Cathedral funerary space in Galicia, Spain

The Royal Pantheon of the Cathedral of Santiago de Compostela is where, within the cathedral, are the tombs of two kings and other prominent people of the Kingdom of Galicia.

==Background==
Formed in 1107 with the burial of Raymond of Burgundy, count of Galicia, and with the promise of his son, Alfonso VII, to also take his remains to the cathedral. This commitment was not fulfilled by Afonso VII but by his wife, the Berenguela, and continued by his son Fernando II and his grandson Alfonso VIII, Kings of Galicia and León. In the year 1211, Alfonso VIII made chapel the royal chapel in a consecration ceremony, presided over by the king along with his heir Fernando Alfonso, who is also buried in the pantheon.

The funerary space was installed in the "chapel of the kings," today the chapel of Santa Catalina, and remained there until the year 1535, at which time it was transferred to the Chapel of the Relics.
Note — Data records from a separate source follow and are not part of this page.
Lemma untouched_read d n w r x w' :
  sys_read d n w = (r, x, w') -> untouched (fun d' => d' <> d) w w' /\ keeps_live w w'.
Proof.
  intros E. pose proof (law_read _ _ _ _ _ _ E) as (_ & K & N). pose proof (hl_read _ _ _ _ _ _ E) as L.
  split; [|exact L]. apply keeps_untouched; [done..|by eapply sl_read|done].
Qed.

Lemma untouched_lseek d o wh w r w' :
  sys_lseek d o wh w = (r, w') -> untouched (fun d' => d' <> d) w w' /\ keeps_live w w'.
Proof.
  intros E. pose proof (law_lseek _ _ _ _ _ _ E) as [K N]. pose proof (hl_lseek _ _ _ _ _ _ E) as L.
  split; [|exact L]. apply keeps_untouched; [done..|by eapply sl_lseek|done].
Qed.

Lemma untouched_close d w r w' : sys_close d w = (r, w') -> untouched (fun d' => d' <> d) w w'.
Proof.
  intros E. pose proof (law_close _ _ _ _ E) as (K & N & Hw).
  pose proof (sl_close _ _ _ _ E) as C. pose proof (lasting_calm _ _ C) as M. destruct C as [[Fl _] _]. split; [done|apply K|]. intros d' Hl Hne.
  split; [by eapply hl_close|by apply (kf_fd _ _ _ K)|apply N|apply Fl|apply Hw; by left].
Qed.

Lemma untouched_open p d w w' : sys_open p O_RDONLY w = (d, w') ->
  untouched any_fd w w' /\ ~ live w d /\ (0 <= d -> live w' d).
Proof.
  intros E. pose proof (law_open _ _ _ _ E) as (_ & K & N). pose proof (hl_open _ _ _ _ E) as (Hd & Hl & L).
  pose proof (sl_open _ _ _ _ E) as C. pose proof (lasting_calm _ _ C) as M. destruct C as [[Fl _] _]. split; [|done]. split; [done|apply K|]. intros d' Hd' _.
  assert (d' <> d) by (intros ->; done).
  split; [by apply L|by apply (kf_fd _ _ _ K)|apply N|apply Fl|apply N].
Qed.

(** A connection: what is sent on it and received. *)
Lemma untouched_send s x w r w' :
  sys_send s x w = (r, w') -> untouched (fun d' => d' <> s) w w' /\ keeps_live w w'.
Proof.
  intros E. pose proof (law_send _ _ _ _ _ E) as (_ & K & _). pose proof (hl_send _ _ _ _ _ E) as (L & Ho).
  pose proof (sl_send _ _ _ _ _ E) as C. pose proof (lasting_calm _ _ C) as M. destruct C as [[Fl _] _]. split; [|exact L]. split; [done|apply K|]. intros d' Hd Hne.
  destruct (Ho d' Hne). split; [by apply L|by apply (kf_fd _ _ _ K)|done|apply Fl|done].
Qed.

Lemma untouched_recv s n w r x w' :
  sys_recv s n w = (r, x, w') -> untouched (fun d' => d' <> s) w w' /\ keeps_live w w'.
Proof.
  intros E. pose proof (law_recv _ _ _ _ _ _ E) as (_ & K & N). pose proof (hl_recv _ _ _ _ _ _ E) as (L & M & Ho).
  split; [|exact L]. split; [done|apply K|]. intros d' Hd Hne.
  split; [by apply L|by apply (kf_fd _ _ _ K)|apply N|by apply Ho|apply N].
Qed.

Lemma untouched_shutdown s w :
  untouched (fun d' => d' <> s) w (sys_shutdown s w) /\ keeps_live w (sys_shutdown s w).
Proof.
  pose proof (law_shutdown s w) as [K N]. pose proof (hl_shutdown s w) as (L & M & Ho).
  split; [|exact L]. split; [done|apply K|]. intros d Hd Hne. destruct (Ho d Hne).
  split; [by apply L|by apply (kf_fd _ _ _ K)|apply N|done..].
Qed.
End calls.

(** ** Owning descriptors

    A negative number stands for no descriptor. *)

Section owning.
Context {W : Type} `{PosixLaws W, !StreamView W, !StreamLaws W, !SharedView W, !SharedLaws W}.
Implicit Types (w : W) (d : Z) (S T F : list Z).

Record tidy S w : Prop := {
  td_live d : d ∈ S -> 0 <= d -> live w d;
  td_nodup : NoDup (filter (fun d => 0 <= d) S);
}.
During this transfer, the arrangement of five sarcophagi was changed, which was attributed at that time to Raymond of Burgundy, Berenguela of Barcelona, Fernando II, Alfonso VIII and Juana de Castro. Historical documentation confirms the burial of these five, but only in the case of Queen Juana are there also epigraphic and heraldic testimonies from the same period that confirm her identity. In 1926, a final tomb containing the remains of Pedro Fróilaz de Traba was added to the tomb.